(** [cut_misaligned_tail] clears the bits behind the first [n]. *)
Lemma cut_tail_spec data c n :
  bytes data → 0 < n < 2 ^ 32 → c = (n + 7) `div` 8 → c ≤ Z.of_nat (length data) →
  ∃ data', cut_misaligned_tail data (c -64 1) n = Ok data' ∧ length data' = length data ∧ bytes data' ∧
    ∀ i, 0 ≤ i → bit data' i = if (n <=? i) && (i <? 8 * c) then false else bit data i.
Proof.
  intros Hd Hn Hc Hl. unfold cut_misaligned_tail. rewrite land_7. rewrite wrap_small by dlia.
  destruct (Z.eqb_spec (n mod 8) 0) as [E|E].
  { exists data. repeat split; [done|]. intros i Hi. assert (n = 8 * c) by dlia. split_cmp. }
  assert (0 ≤ c - 1 < Z.of_nat (length data)) by dlia.
  rewrite byte_at_ok by done. cbn [mbind res_bind]. rewrite set_byte_ok by done. eexists. split; [done|].
  split; [by rewrite length_insert|]. split; [by apply bytes_insert|]. intros i Hi.
  assert (∃ q k, i = 8 * q + k ∧ 0 ≤ q ∧ 0 ≤ k < 8) as (q & k & -> & Hq & Hk) by (exists (i `div` 8), (i mod 8); dlia).
  rewrite !bit_at by done. rewrite nth_insert by lia. case_decide as Hj.
  - assert (q = c - 1) as -> by lia. rewrite testbit_u8, (proj2 (Z.ltb_lt k 8)), Z.land_spec, testbit_mask by dlia.
    assert (n = 8 * (c - 1) + n mod 8) by dlia. simpl. split_cmp; (apply andb_true_r || apply andb_false_r).
  - assert (8 * (c - 1) < n ≤ 8 * c) by dlia. split_cmp.
Qed.

(** ** Reading and writing fields *)

(** The field lies in its buffer. *)
Record field_ok (f : uacpi_buffer_field) : Prop := {
  fo_bytes : bytes (backing f);
  fo_index : 0 ≤ bit_index f;
  fo_length : 0 < bit_length f < 2 ^ 32;
  fo_inside : bit_index f + bit_length f ≤ bits_of (backing f)
}.

(** The number of bytes a field takes when it is read. *)
Definition field_bytes (f : uacpi_buffer_field) : Z := (bit_length f + 7) `div` 8.

(** The bytes of a field that starts at a byte. *)
Lemma field_units f :
  bit_index f mod 8 = 0 →
  bit_index f = 8 * (bit_index f `div` 8) ∧
  8 * ((bit_length f + 7) `div` 8 - 1) < bit_length f ≤ 8 * ((bit_length f + 7) `div` 8).
Proof. dlia. Qed.

Lemma misaligned_read_spec f dst :
  field_ok f → bytes dst → field_bytes f ≤ Z.of_nat (length dst) →
  ∃ dst', do_misaligned_buffer_read f dst = Ok dst' ∧
    copied dst dst' 0 (8 * field_bytes f) (backing f) (bit_index f) (bit_length f).
Proof.
  intros [Hb Hi Hl Hin] Hd Hc. unfold field_bytes, bits_of, do_misaligned_buffer_read in *. rewrite round_up_bytes by lia.
  rewrite wrap_small by dlia. rewrite (Z.mul_comm _ 8). apply bit_copy_spec; unfold bits_of; try done; dlia.
Qed.
(* ===== verification/UacpiOpcodes.v ===== *)
(** * The opcodes of AML: uacpi/internal/opcodes.h and uacpi/source/opcodes.c

    Every AML instruction has a program of parse operations that tells the
    interpreter how to take it apart.  The programs are bytes, in which the
    parse operations are mixed with their operands.  The macros of the header
    are definitions with the same parameters (a pasted token is a string), and
    the two tables list their uses in the order of the source. *)

From S2P Require Import Prelude.
Local Open Scope Z_scope.
Local Open Scope string_scope.

(** ** Parse operations *)

Inductive uacpi_parse_op :=
| UACPI_PARSE_OP_END
| UACPI_PARSE_OP_SKIP_WITH_WARN_IF_NULL
| UACPI_PARSE_OP_EMIT_SKIP_WARN
| UACPI_PARSE_OP_SIMPLE_NAME
| UACPI_PARSE_OP_SUPERNAME
| UACPI_PARSE_OP_SUPERNAME_OR_UNRESOLVED
| UACPI_PARSE_OP_TERM_ARG
| UACPI_PARSE_OP_TERM_ARG_UNWRAP_INTERNAL
| UACPI_PARSE_OP_TERM_ARG_OR_NAMED_OBJECT
| UACPI_PARSE_OP_TERM_ARG_OR_NAMED_OBJECT_OR_UNRESOLVED
| UACPI_PARSE_OP_OPERAND
| UACPI_PARSE_OP_STRING
| UACPI_PARSE_OP_COMPUTATIONAL_DATA
| UACPI_PARSE_OP_TARGET
| UACPI_PARSE_OP_PKGLEN
| UACPI_PARSE_OP_TRACKED_PKGLEN
| UACPI_PARSE_OP_CREATE_NAMESTRING
| UACPI_PARSE_OP_CREATE_NAMESTRING_OR_NULL_IF_LOAD
| UACPI_PARSE_OP_EXISTING_NAMESTRING
| UACPI_PARSE_OP_EXISTING_NAMESTRING_OR_NULL
| UACPI_PARSE_OP_EXISTING_NAMESTRING_OR_NULL_IF_LOAD
| UACPI_PARSE_OP_INVOKE_HANDLER
| UACPI_PARSE_OP_OBJECT_ALLOC
| UACPI_PARSE_OP_EMPTY_OBJECT_ALLOC
| UACPI_PARSE_OP_OBJECT_CONVERT_TO_SHALLOW_COPY
| UACPI_PARSE_OP_OBJECT_CONVERT_TO_DEEP_COPY
| UACPI_PARSE_OP_OBJECT_ALLOC_TYPED
| UACPI_PARSE_OP_RECORD_AML_PC
| UACPI_PARSE_OP_LOAD_INLINE_IMM_AS_OBJECT
| UACPI_PARSE_OP_LOAD_INLINE_IMM
| UACPI_PARSE_OP_LOAD_ZERO_IMM
| UACPI_PARSE_OP_LOAD_IMM
| UACPI_PARSE_OP_LOAD_IMM_AS_OBJECT
| UACPI_PARSE_OP_LOAD_FALSE_OBJECT
| UACPI_PARSE_OP_LOAD_TRUE_OBJECT
| UACPI_PARSE_OP_TRUNCATE_NUMBER
| UACPI_PARSE_OP_TYPECHECK
| UACPI_PARSE_OP_INSTALL_NAMESPACE_NODE
| UACPI_PARSE_OP_OBJECT_TRANSFER_TO_PREV
| UACPI_PARSE_OP_OBJECT_COPY_TO_PREV
| UACPI_PARSE_OP_STORE_TO_TARGET
| UACPI_PARSE_OP_STORE_TO_TARGET_INDIRECT
| UACPI_PARSE_OP_UNREACHABLE
| UACPI_PARSE_OP_BAD_OPCODE
| UACPI_PARSE_OP_AML_PC_DECREMENT
| UACPI_PARSE_OP_IMM_DECREMENT
| UACPI_PARSE_OP_ITEM_POP
| UACPI_PARSE_OP_DISPATCH_METHOD_CALL
| UACPI_PARSE_OP_DISPATCH_TABLE_LOAD
| UACPI_PARSE_OP_CONVERT_NAMESTRING
| UACPI_PARSE_OP_IF_HAS_DATA
| UACPI_PARSE_OP_IF_NULL
| UACPI_PARSE_OP_IF_LAST_NULL
| UACPI_PARSE_OP_IF_NOT_NULL
| UACPI_PARSE_OP_IF_LAST_NOT_NULL
| UACPI_PARSE_OP_IF_LAST_EQUALS
| UACPI_PARSE_OP_IF_LAST_FALSE
| UACPI_PARSE_OP_IF_LAST_TRUE
| UACPI_PARSE_OP_SWITCH_TO_NEXT_IF_EQUALS
| UACPI_PARSE_OP_IF_SWITCHED_FROM
| UACPI_PARSE_OP_JMP.

#[export] Instance uacpi_parse_op_eq_dec : EqDecision uacpi_parse_op.
Proof. solve_decision. Defined.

> [INSTRUCTIONS TO FOLLOW]:
You are asked to transcribe all of the data above exactly.

> [TASK ANSWER]:
(** [cut_misaligned_tail] clears the bits behind the first [n]. *)
Lemma cut_tail_spec data c n :
  bytes data → 0 < n < 2 ^ 32 → c = (n + 7) `div` 8 → c ≤ Z.of_nat (length data) →
  ∃ data', cut_misaligned_tail data (c -64 1) n = Ok data' ∧ length data' = length data ∧ bytes data' ∧
    ∀ i, 0 ≤ i → bit data' i = if (n <=? i) && (i <? 8 * c) then false else bit data i.
Proof.
  intros Hd Hn Hc Hl. unfold cut_misaligned_tail. rewrite land_7. rewrite wrap_small by dlia.
  destruct (Z.eqb_spec (n mod 8) 0) as [E|E].
  { exists data. repeat split; [done|]. intros i Hi. assert (n = 8 * c) by dlia. split_cmp. }
  assert (0 ≤ c - 1 < Z.of_nat (length data)) by dlia.
  rewrite byte_at_ok by done. cbn [mbind res_bind]. rewrite set_byte_ok by done. eexists. split; [done|].
  split; [by rewrite length_insert|]. split; [by apply bytes_insert|]. intros i Hi.
  assert (∃ q k, i = 8 * q + k ∧ 0 ≤ q ∧ 0 ≤ k < 8) as (q & k & -> & Hq & Hk) by (exists (i `div` 8), (i mod 8); dlia).
  rewrite !bit_at by done. rewrite nth_insert by lia. case_decide as Hj.
  - assert (q = c - 1) as -> by lia. rewrite testbit_u8, (proj2 (Z.ltb_lt k 8)), Z.land_spec, testbit_mask by dlia.
    assert (n = 8 * (c - 1) + n mod 8) by dlia. simpl. split_cmp; (apply andb_true_r || apply andb_false_r).
  - assert (8 * (c - 1) < n ≤ 8 * c) by dlia. split_cmp.
Qed.

(** ** Reading and writing fields *)

(** The field lies in its buffer. *)
Record field_ok (f : uacpi_buffer_field) : Prop := {
  fo_bytes : bytes (backing f);
  fo_index : 0 ≤ bit_index f;
  fo_length : 0 < bit_length f < 2 ^ 32;
  fo_inside : bit_index f + bit_length f ≤ bits_of (backing f)
}.

(** The number of bytes a field takes when it is read. *)
Definition field_bytes (f : uacpi_buffer_field) : Z := (bit_length f + 7) `div` 8.

(** The bytes of a field that starts at a byte. *)
Lemma field_units f :
  bit_index f mod 8 = 0 →
  bit_index f = 8 * (bit_index f `div` 8) ∧
  8 * ((bit_length f + 7) `div` 8 - 1) < bit_length f ≤ 8 * ((bit_length f + 7) `div` 8).
Proof. dlia. Qed.

Lemma misaligned_read_spec f dst :
  field_ok f → bytes dst → field_bytes f ≤ Z.of_nat (length dst) →
  ∃ dst', do_misaligned_buffer_read f dst = Ok dst' ∧
    copied dst dst' 0 (8 * field_bytes f) (backing f) (bit_index f) (bit_length f).
Proof.
  intros [Hb Hi Hl Hin] Hd Hc. unfold field_bytes, bits_of, do_misaligned_buffer_read in *. rewrite round_up_bytes by lia.
  rewrite wrap_small by dlia. rewrite (Z.mul_comm _ 8). apply bit_copy_spec; unfold bits_of; try done; dlia.
Qed.
(* ===== verification/UacpiOpcodes.v ===== *)
(** * The opcodes of AML: uacpi/internal/opcodes.h and uacpi/source/opcodes.c

    Every AML instruction has a program of parse operations that tells the
    interpreter how to take it apart.  The programs are bytes, in which the
    parse operations are mixed with their operands.  The macros of the header
    are definitions with the same parameters (a pasted token is a string), and
    the two tables list their uses in the order of the source. *)

From S2P Require Import Prelude.
Local Open Scope Z_scope.
Local Open Scope string_scope.

(** ** Parse operations *)

Inductive uacpi_parse_op :=
| UACPI_PARSE_OP_END
| UACPI_PARSE_OP_SKIP_WITH_WARN_IF_NULL
| UACPI_PARSE_OP_EMIT_SKIP_WARN
| UACPI_PARSE_OP_SIMPLE_NAME
| UACPI_PARSE_OP_SUPERNAME
| UACPI_PARSE_OP_SUPERNAME_OR_UNRESOLVED
| UACPI_PARSE_OP_TERM_ARG
| UACPI_PARSE_OP_TERM_ARG_UNWRAP_INTERNAL
| UACPI_PARSE_OP_TERM_ARG_OR_NAMED_OBJECT
| UACPI_PARSE_OP_TERM_ARG_OR_NAMED_OBJECT_OR_UNRESOLVED
| UACPI_PARSE_OP_OPERAND
| UACPI_PARSE_OP_STRING
| UACPI_PARSE_OP_COMPUTATIONAL_DATA
| UACPI_PARSE_OP_TARGET
| UACPI_PARSE_OP_PKGLEN
| UACPI_PARSE_OP_TRACKED_PKGLEN
| UACPI_PARSE_OP_CREATE_NAMESTRING
| UACPI_PARSE_OP_CREATE_NAMESTRING_OR_NULL_IF_LOAD
| UACPI_PARSE_OP_EXISTING_NAMESTRING
| UACPI_PARSE_OP_EXISTING_NAMESTRING_OR_NULL
| UACPI_PARSE_OP_EXISTING_NAMESTRING_OR_NULL_IF_LOAD
| UACPI_PARSE_OP_INVOKE_HANDLER
| UACPI_PARSE_OP_OBJECT_ALLOC
| UACPI_PARSE_OP_EMPTY_OBJECT_ALLOC
| UACPI_PARSE_OP_OBJECT_CONVERT_TO_SHALLOW_COPY
| UACPI_PARSE_OP_OBJECT_CONVERT_TO_DEEP_COPY
| UACPI_PARSE_OP_OBJECT_ALLOC_TYPED
| UACPI_PARSE_OP_RECORD_AML_PC
| UACPI_PARSE_OP_LOAD_INLINE_IMM_AS_OBJECT
| UACPI_PARSE_OP_LOAD_INLINE_IMM
| UACPI_PARSE_OP_LOAD_ZERO_IMM
| UACPI_PARSE_OP_LOAD_IMM
| UACPI_PARSE_OP_LOAD_IMM_AS_OBJECT
| UACPI_PARSE_OP_LOAD_FALSE_OBJECT
| UACPI_PARSE_OP_LOAD_TRUE_OBJECT
| UACPI_PARSE_OP_TRUNCATE_NUMBER
| UACPI_PARSE_OP_TYPECHECK
| UACPI_PARSE_OP_INSTALL_NAMESPACE_NODE
| UACPI_PARSE_OP_OBJECT_TRANSFER_TO_PREV
| UACPI_PARSE_OP_OBJECT_COPY_TO_PREV
| UACPI_PARSE_OP_STORE_TO_TARGET
| UACPI_PARSE_OP_STORE_TO_TARGET_INDIRECT
| UACPI_PARSE_OP_UNREACHABLE
| UACPI_PARSE_OP_BAD_OPCODE
| UACPI_PARSE_OP_AML_PC_DECREMENT
| UACPI_PARSE_OP_IMM_DECREMENT
| UACPI_PARSE_OP_ITEM_POP
| UACPI_PARSE_OP_DISPATCH_METHOD_CALL
| UACPI_PARSE_OP_DISPATCH_TABLE_LOAD
| UACPI_PARSE_OP_CONVERT_NAMESTRING
| UACPI_PARSE_OP_IF_HAS_DATA
| UACPI_PARSE_OP_IF_NULL
| UACPI_PARSE_OP_IF_LAST_NULL
| UACPI_PARSE_OP_IF_NOT_NULL
| UACPI_PARSE_OP_IF_LAST_NOT_NULL
| UACPI_PARSE_OP_IF_LAST_EQUALS
| UACPI_PARSE_OP_IF_LAST_FALSE
| UACPI_PARSE_OP_IF_LAST_TRUE
| UACPI_PARSE_OP_SWITCH_TO_NEXT_IF_EQUALS
| UACPI_PARSE_OP_IF_SWITCHED_FROM
| UACPI_PARSE_OP_JMP.

#[export] Instance uacpi_parse_op_eq_dec : EqDecision uacpi_parse_op.
Proof. solve_decision. Defined.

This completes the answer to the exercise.